Apesar de haver um estancamento da austeridade, os efeitos mantêm-se. As organizações que trabalham com sem-abrigo em Lisboa dizem que nos últimos seis meses houve um acréscimo de 10% desta população. O BE propôs em 2009 que se criasse um gabinete de resposta à crise. Isso não foi acautelado pela câmara. Há um fundo de emergência social da autarquia, mas é muito reduzido - são 2,5 milhões de euros, é ao nível da isenção de taxas do Rock in Rio - e a sua capacidade de concretização é de 50%.

É pouco e não é usado.

É um falhanço.

Porque é que não é usado?

Há uma incapacidade da câmara em relacionar-se com as entidades no terreno, que conhecem e têm as necessidades, em particular as juntas de freguesia, para poder chegar a quem precisa. Há um fechamento que é contrário ao que é preciso, que é ir para a rua, ver onde estão os problemas, quem está a intervir.

Era mais fácil para o BE alertar e mexer-se se tivesse um vereador?

Ter um vereador faz toda a diferença, o acesso à informação é totalmente diferente. Só parte da informação discutida na câmara é que chega à Assembleia Municipal. Nós fazemos requerimentos, mas muitas vezes não temos resposta. O acesso à informação é fundamental para podermos defender a cidade. Um vereador é um ponto fundamental.

Ter um vereador é o objetivo do Bloco nas autárquicas?

É o nosso objetivo principal.

É o principal objetivo para Lisboa? Não é ficar à frente do PCP?

O principal objetivo do BE em Lisboa é transformar a cidade, que tem seguido o rumo errado e tem de mudar sobretudo na habitação e na mobilidade. E isso passa naturalmente por ter mais representação nos órgãos da cidade, nas freguesias, na Assembleia Municipal e em particular na câmara. O objetivo materializa-se nestes eleitos do BE.

É preciso uma candidata como Catarina Martins ou Mariana Mortágua para o conseguirem?

O BE está agora a iniciar essa discussão sobre a estratégia para as autárquicas e o perfil dos candidatos.

Catarina e Mariana são necessárias no Parlamento e por isso poderá ser o Ricardo, que já aqui está, a avançar?

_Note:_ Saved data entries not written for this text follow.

(** A node whose members were replaced by those of a node in good order. *)
Lemma put_members_ok n s w n' xs xs' cells cells' :
  node_ok n xs cells -> world_le (n_world n) w -> g_members (n_self n') = s ->
  node_ok n' xs' cells' -> node_ok (Node (set_members s (n_self n)) w (n_context n)) xs cells'.
Proof.
  intros [Hob _ Hc Hl Ha Hs Hi] Hle <- Hok'. split; try done; [|apply Hok'].
  apply (outbox_update n _ xs); try apply Hob; try done.
  eapply (fresh_le n); [done|apply Hob].
Qed.

(** * Receiving *)

Context (data_receiver : option (list Z -> Z -> M (node Ctx) unit)) (deliver : list Z -> Ctx -> Ctx).
Hypothesis Hreceiver : forall i c p, said i c p -> receives data_receiver deliver p.

(** A healthy node with at most [k] envelopes. *)
Definition healthy_within (k : Z) n : Prop :=
  exists xs cells, healthy n xs cells /\ zlen xs <= k.

(** What became of a healthy node that received [m]: a reply is at most a
    list of the members, the data log and a status, and every member may be
    told of a new one. *)
Definition received_well n (k : Z) (m : message) n' : Prop :=
  healthy_within k n' /\ sent (n_world n') = sent (n_world n) /\
  (n_context n' = n_context n \/
   exists t, m = MsgData t /\ n_context n' = deliver (payload t) (n_context n)).

(** Slots that a reception may need. *)
Definition spacious (xs : list entry) (cells : list member_cell) : Prop :=
  zlen xs + 2 * zlen cells + 30 < MAX_OUTPUT_MESSAGES.

Lemma spacious_room xs cells k : spacious xs cells -> k <= 65535 -> room_for cells k.
Proof. unfold spacious, room_for. pose proof (zlen_nonneg xs). config_lia. Qed.

Lemma when_connected (k : M (node Ctx) Z) n b m xs cells :
  healthy n xs cells -> zlen xs <= b ->
  (connected n -> wp (return_if_not_connected k) n (fun _ n' => received_well n b m n')) ->
  wp (return_if_not_connected k) n (fun _ n' => received_well n b m n').
Proof.
  intros Hh Hb Hk. destruct (decide (g_state (n_self n) = STATE_CONNECTED)) as [Hc|Hc]; [by apply Hk|].
  apply wp_not_connected; [done|]. split; [by exists xs, cells|]. split; [done|by left].
Qed.
(* ===== verification/CornerProps.v ===== *)
(** Corner cases of the code, each shown on an instance: what happens where the
    theorems have their hypotheses. *)
From S2P Require Import Prelude.
From S2P Require Import Config.
From S2P Require Import Utils.
From S2P Require Import World.
From S2P Require Import Member.
From S2P Require Import VectorClock.
From S2P Require Import Messages.
From S2P Require Import Queue.
From S2P Require Import DataLog.
From S2P Require Import Gossip.
From S2P Require Import Node.
From S2P Require Import MemberFacts.
From S2P Require Import MemberSetFacts.
From S2P Require Import VectorClockFacts.
From S2P Require Import CompareFacts.
From S2P Require Import WireFacts.
From S2P Require Import MessageFacts.
From S2P Require Import DataLogFacts.
From S2P Require Import QueueFacts.
From S2P Require Import OutboxFacts.
From S2P Require Import EnqueueFacts.
From S2P Require Import NodeFacts.
From S2P Require Import HandlerFacts.
From S2P Require Import PublicFacts.
From S2P Require Import StateFacts.
From S2P Require Import Samples.
From S2P Require Import SyncFacts.
From S2P Require Import StateFacts.

(** * Payloads *)

(** A payload of 500 bytes does not fit a message: the call fails, and the
    message is counted and logged all the same. *)
Definition blocked_node : node inbox_of :=
  final (pittacus_gossip_send_data (zeros 500) 500) (sample_node STATE_CONNECTED).

Lemma oversized_payload_is_logged :
  match pittacus_gossip_send_data (zeros 500) 500 (sample_node STATE_CONNECTED) with
  | Ok (r, n) => r = PITTACUS_ERR_BUFFER_NOT_ENOUGH /\ g_data_counter (n_self n) = 1 /\
                 (zlen ∘ le_payload <$> log_view (g_data_log (n_self n))) = [500]
  | _ => False
  end.
Proof. vm_compute. split_and!; reflexivity. Qed.

(** From then on a status that lacks it is answered with that error and an
    acknowledgement only. *)
Definition empty_status : message_status :=
  MessageStatus (message_header_init MESSAGE_STATUS_TYPE 4) vector_clock_init.
Lemma oversized_payload_blocks_answers :
  match pittacus_gossip_process_receive sample_receiver (arrives (wire empty_status, peer_addr) blocked_node) with
  | Ok (r, n) => r = PITTACUS_ERR_BUFFER_NOT_ENOUGH /\ size (q_heap (g_outbound_messages (n_self n))) = 1%nat
  | _ => False
  end.
Proof. vm_compute. split; reflexivity. Qed.

(** The size is narrowed to 16 bits: 65537 bytes are sent as one. *)
Lemma long_payload_is_narrowed :
  match pittacus_gossip_send_data [7; 8; 9] 65537 (sample_node STATE_CONNECTED) with
  | Ok (r, n) => r = PITTACUS_ERR_NONE /\ (le_payload <$> log_view (g_data_log (n_self n))) = [[7]]
  | _ => False
  end.
Proof. vm_compute. split; reflexivity. Qed.

(** * Members *)

(** The identity of a member has the high half of its uid only. *)
Lemma identities_collide :
  vector_clock_create_member_id (ClusterMember 1 1 16 peer_addr) =
  vector_clock_create_member_id (ClusterMember 1 2 16 peer_addr).
Proof. vm_compute. reflexivity. Qed.

(** A hello of a member whose address has fewer than six bytes is refused for
    its size; with six it is decoded. *)
Definition short_hello (addr : list Z) : message_hello :=
  MessageHello (message_header_init MESSAGE_HELLO_TYPE 3) (ClusterMember 1 9 (zlen addr) addr).
Definition hello_result (t : message_hello) : out Z :=
  match message_hello_decode (wire t) (zlen (wire t)) sample_world with
  | Ok ((r, _), _) => Ok r
  | Ub => Ub
  | Nofuel => Nofuel
  end.
Lemma short_address_is_refused :
  stored_wf (hello_this_member (short_hello [1; 2; 3; 4; 5])) /\
  hello_result (short_hello [1; 2; 3; 4; 5]) = Ok PITTACUS_ERR_BUFFER_NOT_ENOUGH /\
  hello_result (short_hello [1; 2; 3; 4; 5; 6]) = Ok 28.
Proof.
  split; [|split; vm_compute; reflexivity].
  apply (bool_decide_unpack _). vm_compute. exact I.
Qed.

(** The search by address reads as many bytes as are searched for: past the
    end of a shorter address that agrees with the one searched for. *)
Definition brief_set : cluster_member_set :=
  MemberSet (Some (MemberCell 0 (ClusterMember 1 9 4 [2; 0; 31; 145])) :: replicate 31 None) 1 32.
Lemma brief_address_is_overread :
  cluster_member_set_find_by_addr brief_set peer_addr (zlen peer_addr) = Ub.
Proof. vm_compute. reflexivity. Qed.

Catarina Martins e Mariana Mortágua são duas protagonistas de primeira linha do combate da esquerda em Portugal, são as caras de combate à elite rentista no país, e isso tem-se percebido nas últimas semanas. Elas têm um contributo importantíssimo a dar na luta social no país. A discussão dos candidatos em Lisboa fará o seu percurso. Ainda não temos uma decisão tomada.

Catarina Martins e Mariana Mortágua têm um contributo importante a dar na luta social no país

Mas o Ricardo não via com maus olhos ser candidato?

Eu tenho dedicado a minha militância e o ativismo político a Lisboa há muitos anos. Sempre estive disponível para todos os combates que envolvam a cidade e vou continuar a estar, independentemente dos protagonismos que possam existir.

Portanto não recusaria.

Não recuso nenhum combate.

Se fosse presidente da câmara qual seria a sua prioridade?

Devolver a cidade a quem quer nela viver - o que implica uma aposta na habitação. Havendo disponibilidade financeira, que haverá a curto prazo, com apoio do Banco Europeu de Investimento, era preciso orientar esse investimento para a habitação. Habitação para todos em Lisboa é uma prioridade absoluta.